И пело созвездие Девы:
„Будь, воин, как раньше, велик!”
Мы слышим в шуме дальних весел,
Что ужас радостен и весел,
Что он — у серой жизни вычет
И с детской радостью граничит.

Теперь это известный финал стихотворения «Моряк и поец», но эти строки надо читать вместе с «О достоевскиймо…» Надеемся, эту наидосаднейшую ошибку исправят будущие издатели “Гросбуха”. Но и сейчас ясно как божий день, что при такой текстологической рекогносцировке, дугановский анализ вообще теряет всякий смысл. Хлебниковское «О достоевскиймо…» просто не о том! Звезды у Хлебникова хлопают в ладоши, как в «Петербурге» Пастернака: „Пристани бьют в ледяные ладоши”; оттого улица Млечного пути несется на коньках как конькобежцы пастернаковского «Зимнего неба», а созвездье Девы чокается перевернутым «Черным бокалом» пастернаковского небосвода: „Чокается со звонкою ночью каток”. Хлебников только делал вид, что Пастернак его не интересует — интересовал, да ещё как!
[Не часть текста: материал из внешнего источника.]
Lemma metricNumbers_app (cm : ColumnMapping) (a b : list object) (m : Metric) :
  metricNumbers cm (a ++ b) m = metricNumbers cm a m ++ metricNumbers cm b m.
Proof.
  rewrite (metricNumbers_flat cm (a ++ b)), (metricNumbers_flat cm a),
    (metricNumbers_flat cm b). apply flat_map_app.
Qed.

Lemma pushRow_rows_perm (groups : list Period) k d row :
  Permutation (flat_map p_rows (pushRow groups k d row))
    (flat_map p_rows groups ++ [row]).
Proof.
  induction groups as [|p rest IH]; simpl; [reflexivity|].
  destruct (str_eqb (p_periodKey p) k); simpl.
  - rewrite <- !app_assoc. apply Permutation_app_head. apply Permutation_app_comm.
  - rewrite <- app_assoc. now apply Permutation_app_head.
Qed.

Lemma groupParsed_rows_perm key (l : list (Z * object)) :
  forall groups,
    Permutation (flat_map p_rows (groupParsed key l groups))
      (flat_map p_rows groups ++ map snd l).
Proof.
  induction l as [|x l IH]; intros groups; simpl.
  - now rewrite app_nil_r.
  - unfold groupParsed in *. simpl. rewrite IH. unfold pushParsed.
    rewrite pushRow_rows_perm, <- app_assoc. reflexivity.
Qed.

Lemma periodsOf_rows_perm H dc g (rawData : list object) :
  Permutation (flat_map p_rows (periodsOf H dc g rawData))
    (map snd (parsedRows H dc rawData)).
Proof.
  rewrite (Permutation_flat_map p_rows (periodsOf_perm H dc g rawData)).
  apply (groupParsed_rows_perm (fun d => getPeriodKey H d g)
           (parsedRows H dc rawData) []).
Qed.

Lemma finite_not_NaN (ns : list number) :
  Forall (fun n => isFinite n = true) ns ->
  validValues (map VNum ns) = ns.
Proof.
  induction 1 as [|n ns Hn _ IH]; [reflexivity|].
  unfold validValues in *. simpl. rewrite IH.
  destruct n; try discriminate. reflexivity.
Qed.

(** The sums of the periods, and what they add up to. *)
Lemma period_sums_exact (cm : ColumnMapping) (m : Metric) (periods : list Period) :
  Forall (fun n => isFinite n = true)
    (metricNumbers cm (flat_map p_rows periods) m) ->
  let sums :=
    map (fun p => aggregateValues (metricValues cm (p_rows p) m) SUM) periods in
  Forall (fun n => isFinite n = true) sums
  /\ (exactSum sums
      == exactSum (metricNumbers cm (flat_map p_rows periods) m))%Q.
Proof.
  induction periods as [|p periods IH]; simpl; intros F.
  - split; [constructor|reflexivity].
  - rewrite metricNumbers_app in F. apply Forall_app in F as [Fp Frest].
    destruct (IH Frest) as [A B].
    destruct (aggregateValues_sum_exact (metricValues cm (p_rows p) m) Fp)
      as (c & E & _ & S).
    rewrite E. split; [constructor; auto|].
    rewrite metricNumbers_app, exactSum_app.
    unfold exactSum at 1. simpl. fold (exactSum
      (map (fun p0 => aggregateValues (metricValues cm (p_rows p0) m) SUM) periods)).
    rewrite B. unfold metricNumbers in S. unfold metricNumbers at 1.
    rewrite S. reflexivity.
Qed.

(** X3: [getMetricTotal] with the aggregation type left out or [SUM], for
    a summed metric whose values over the rows with a date are integers
    with absolute values that add up to 2^53 at most, is the sum of these
    values over all those rows: adding the sums of the periods loses
    nothing and does not depend on the grouping.  Within that bound every
    sum the code forms, in whatever order, is an integer that binary64
    holds, so that its additions are the exact ones; beyond it, and on
    fractions, they round and the total depends on the grouping.  The
    field of the metric is not the name of a member of
    [Object.prototype]. *)
Theorem total_of_period_sums (H : Host) (rawData : list object)
    (cm : ColumnMapping) (g : Granularity) (metrics : list Metric)
    (dateColumn : jsstring) (m : Metric)
    (requested : option AggregationType) :
  requested = None \/ requested = Some SUM ->
  mappedColumn cm (js "date") = Some dateColumn ->
  NoDup (fields metrics) ->
  In m metrics ->
  aggregationType m = SUM ->
  inheritedName (field m) = false ->
  Forall (fun n => isInteger n = true)
    (metricNumbers cm (map snd (parsedRows H dateColumn rawData)) m) ->
  (absoluteSum (metricNumbers cm (map snd (parsedRows H dateColumn rawData)) m)
   <= inject_Z (2 ^ 53))%Q ->
  getMetricTotal (aggregatedData H rawData cm g metrics) (field m) requested
  = aggregateValues
      (metricValues cm (map snd (parsedRows H dateColumn rawData)) m) SUM.
Proof.
  intros Rq D ND Hm T _ Int _.
  assert (F : Forall (fun n => isFinite n = true)
                (metricNumbers cm (map snd (parsedRows H dateColumn rawData)) m)).
  { eapply Forall_impl; [|exact Int]. intros n. now destruct n. }
  rewrite (@aggregatedData_periods H rawData cm g metrics dateColumn D).
  set (periods := periodsOf H dateColumn g rawData).
  pose proof (periodsOf_rows_perm H dateColumn g rawData) as P.
  fold periods in P.
  assert (F' : Forall (fun n => isFinite n = true)
                 (metricNumbers cm (flat_map p_rows periods) m)).
  { rewrite Forall_forall in *. intros n Hn. apply F.
    eapply Permutation_in; [|exact Hn]. now apply metricNumbers_perm. }
  destruct (period_sums_exact cm m periods F') as [Fs Es].
  set (sums := map (fun p => aggregateValues (metricValues cm (p_rows p) m) SUM)
                 periods) in *.
  assert (V : filter (fun v => negb (isUndefined v))
                (map (fun row => getProp row (field m))
                   (map (aggregatePeriod H cm g metrics) periods))
              = map VNum sums).
  { unfold sums. clear - ND Hm T.
    induction periods as [|p ps IH]; [reflexivity|].
    assert (E : getProp (aggregatePeriod H cm g metrics p) (field m)
                = VNum (aggregateValues (metricValues cm (p_rows p) m) SUM)).
    { unfold aggregatePeriod.
      rewrite (@fold_aggregateMetric_unique cm (p_rows p) metrics _ m ND Hm).
      now rewrite T. }
    cbn [map]. rewrite E. cbn [filter isUndefined negb]. f_equal. exact IH. }
  unfold getMetricTotal. rewrite V.
  replace (match requested with Some t => t | None => SUM end) with SUM
    by (destruct Rq as [->| ->]; reflexivity).
  destruct (aggregateValues_sum_exact (map VNum sums)) as (c & Ec & Cc & Sc).
  { now rewrite finite_not_NaN. }
  destruct (aggregateValues_sum_exact
              (metricValues cm (map snd (parsedRows H dateColumn rawData)) m) F)
    as (c' & Ec' & Cc' & Sc').
  rewrite Ec, Ec'. f_equal. rewrite <- Cc, <- Cc'. apply Qred_complete.
  rewrite Sc, Sc', finite_not_NaN by exact Fs. rewrite Es.
  apply exactSum_perm. now apply metricNumbers_perm.
Qed.

Lemma total_of_period_sums_witness :
  getMetricTotal
    (aggregatedData Reference.host sampleRows sampleMapping MONTHLY sampleMetrics)
    (js "sales") (Some SUM)
  = aggregateValues
      (metricValues sampleMapping
         (map snd (parsedRows Reference.host (js "day") sampleRows))
         {| field := js "sales"; aggregationType := SUM |}) SUM.
Proof.
  apply (@total_of_period_sums Reference.host sampleRows sampleMapping MONTHLY
           sampleMetrics (js "day")
           {| field := js "sales"; aggregationType := SUM |} (Some SUM)).
  - right. reflexivity.
  - reflexivity.
  - vm_compute. constructor; [intros []|constructor].
  - left. reflexivity.
  - reflexivity.
  - reflexivity.
  - vm_compute. repeat constructor.
  - vm_compute. discriminate.
Defined.

(** ** The decimal digits of an integer *)

Lemma digitsValue_snoc (ds : jsstring) (c : N) :
  digitsValue (ds ++ [c]) = 10 * digitsValue ds + (Z.of_N c - 48).
Proof. unfold digitsValue. now rewrite fold_left_app. Qed.

Lemma digitsFuel_spec (fuel : nat) :
  forall n acc,
    (n < 2 ^ N.of_nat fuel)%N -> (0 < fuel)%nat ->
    exists ds, digitsFuel fuel n acc = ds ++ acc
               /\ ds <> []
               /\ Forall (fun c => isDigit c = true) ds
               /\ digitsValue ds = Z.of_N n.
Proof.
  induction fuel as [|fuel IH]; intros n acc B P; [lia|].
  cbn [digitsFuel].
  assert (R : (n mod 10 < 10)%N) by (apply N.mod_lt; lia).
  assert (D : isDigit (48 + n mod 10) = true).
  { unfold isDigit. apply andb_true_iff. split; apply N.leb_le;
      [apply N.le_add_r|lia]. }
  assert (E : n = (10 * (n / 10) + n mod 10)%N) by (apply N.div_mod; lia).
  destruct (n / 10 =? 0)%N eqn:Z0.
  - apply N.eqb_eq in Z0. exists [(48 + n mod 10)%N]. repeat split.
    + discriminate.
    + constructor; auto.
    + unfold digitsValue. cbn [fold_left]. rewrite Z0 in E. lia.
  - apply N.eqb_neq in Z0.
    rewrite Nat2N.inj_succ, N.pow_succ_r' in B.
    assert (B' : (n / 10 < 2 ^ N.of_nat fuel)%N).
    { apply N.Div0.div_lt_upper_bound. lia. }
    assert (P' : (0 < fuel)%nat).
    { destruct fuel; [|lia]. simpl in B'. lia. }
    destruct (IH (n / 10)%N ((48 + n mod 10)%N :: acc) B' P')
      as (ds & Eds & N0 & F & V).
    exists (ds ++ [(48 + n mod 10)%N]). repeat split.
    + rewrite Eds, <- app_assoc. reflexivity.
    + intros C. apply app_eq_nil in C. destruct C as [_ C]. discriminate C.
    + apply Forall_app. split; auto.
    + rewrite digitsValue_snoc, V. lia.
Qed.

Lemma natToString_spec (n : N) :
  natToString n <> []
  /\ Forall (fun c => isDigit c = true) (natToString n)
  /\ digitsValue (natToString n) = Z.of_N n.
Proof.
  unfold natToString.
  destruct (@digitsFuel_spec (S (N.to_nat (N.log2 n))) n []) as (ds & E & A).
  - rewrite Nat2N.inj_succ, N2Nat.id.
    destruct (N.eq_dec n 0) as [->|N0]; [reflexivity|].
    apply N.log2_spec. lia.
  - lia.
  - rewrite E, app_nil_r. exact A.
Qed.

Lemma intToString_inj (a b : Z) : intToString a = intToString b -> a = b.
Proof.
  unfold intToString. intros E.
  destruct (natToString_spec (Z.to_N (- a))) as (_ & _ & Va).
  destruct (natToString_spec (Z.to_N (- b))) as (_ & _ & Vb).
  destruct (natToString_spec (Z.to_N a)) as (Na & Fa & Va').
  destruct (natToString_spec (Z.to_N b)) as (Nb & Fb & Vb').
  destruct (a <? 0) eqn:Sa; destruct (b <? 0) eqn:Sb;
    try apply Z.ltb_lt in Sa; try apply Z.ltb_ge in Sa;
    try apply Z.ltb_lt in Sb; try apply Z.ltb_ge in Sb.
  - injection E as E. rewrite E in Va. lia.
  - rewrite <- E in Fb. inversion Fb as [|? ? D _]. discriminate D.
  - rewrite E in Fa. inversion Fa as [|? ? D _]. discriminate D.
  - rewrite E in Va'. lia.
Qed.

Lemma intToString_digits (z : Z) :
  0 <= z -> Forall (fun c => isDigit c = true) (intToString z).
Proof.
  intros P. unfold intToString.
  replace (z <? 0) with false by (symmetry; apply Z.ltb_ge; lia).
  apply natToString_spec.
Qed.

(** ** The key of a quarter *)

Unset Implicit Arguments.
Присмотримся же внимательнее к достоевской туче, и к тому, что в ней кроется смешанно-иностранное. Любителям комнатного цветоводства хорошо известно растение, которое в быту зовут “денежным деревом”, а ещё его именуют “толстянкой”, что является калькой, переводом латинского названия crassula.

Вот эта красота провоцирует веер смыслов, образует словесные цепочки, “работающие” в поэтической речи. Благодаря латыни от русского понятия ‘красивый’ разбегаются волны. Сrassus (лат.) — тучный, толстый, густой, плотный, полный, жирный. Но и это ещё не все, так как сама ‘красота’, ‘красавица’ (belle франц.) имеет во французском языке разговорное значение — побег, бегство. Вот теперь можно вернуться к всеобщему свету (и цвету) — белый. Потому обычно хлебниковские красавицы —  тучные, и уж если сине-белые тучи  бегут, то красота будет пушкинианской, а ночь — полной (то ли звезд, то ли  жирной  ухи).

Наконец замерцало главное деепричастие текста, последнее слово стихотворения «О достоевскиймо…» — полня. Если что-то спрятано в тучах, то оно тучное — полное. Полнота хлебниковского универсума слегка смешлива и немного навеселе. Слова раскалываются и раскрываются сами собой: о Достоевский, твои достоинства не в стоянии, а в красивом побеге, ты — мо (mot), слово бегущей тучи. Тобою тоже сmotрится ночь. О Пушкин, ты и красота и ноты млеющего полдня, ты закон, зенит и канон — высшая нота песнопения и пушка (canon, Kanone, cannone — франц., немец., итал.). („Верую”, — пели пушки и площади, — скажет позже Хлебников.)

Дальнейшее дописывание «О достоевскиймо…» опиралось на небосвод как на звёздный Город с улицами-катками и лыжнёй предместий. И тема города возникла не случайно, так как хлебниковский белокаменный Город — лакомка и толстяк.

И, пожалуйста, не нужно недоуменно пожимать плечами — ведь всем известно, что Хлебников непрестанно рылся в словарях. И не впустую. (Мы привели только малую толику из цепочки “белый — беглый — бегущий — красивый — тучный — полный”).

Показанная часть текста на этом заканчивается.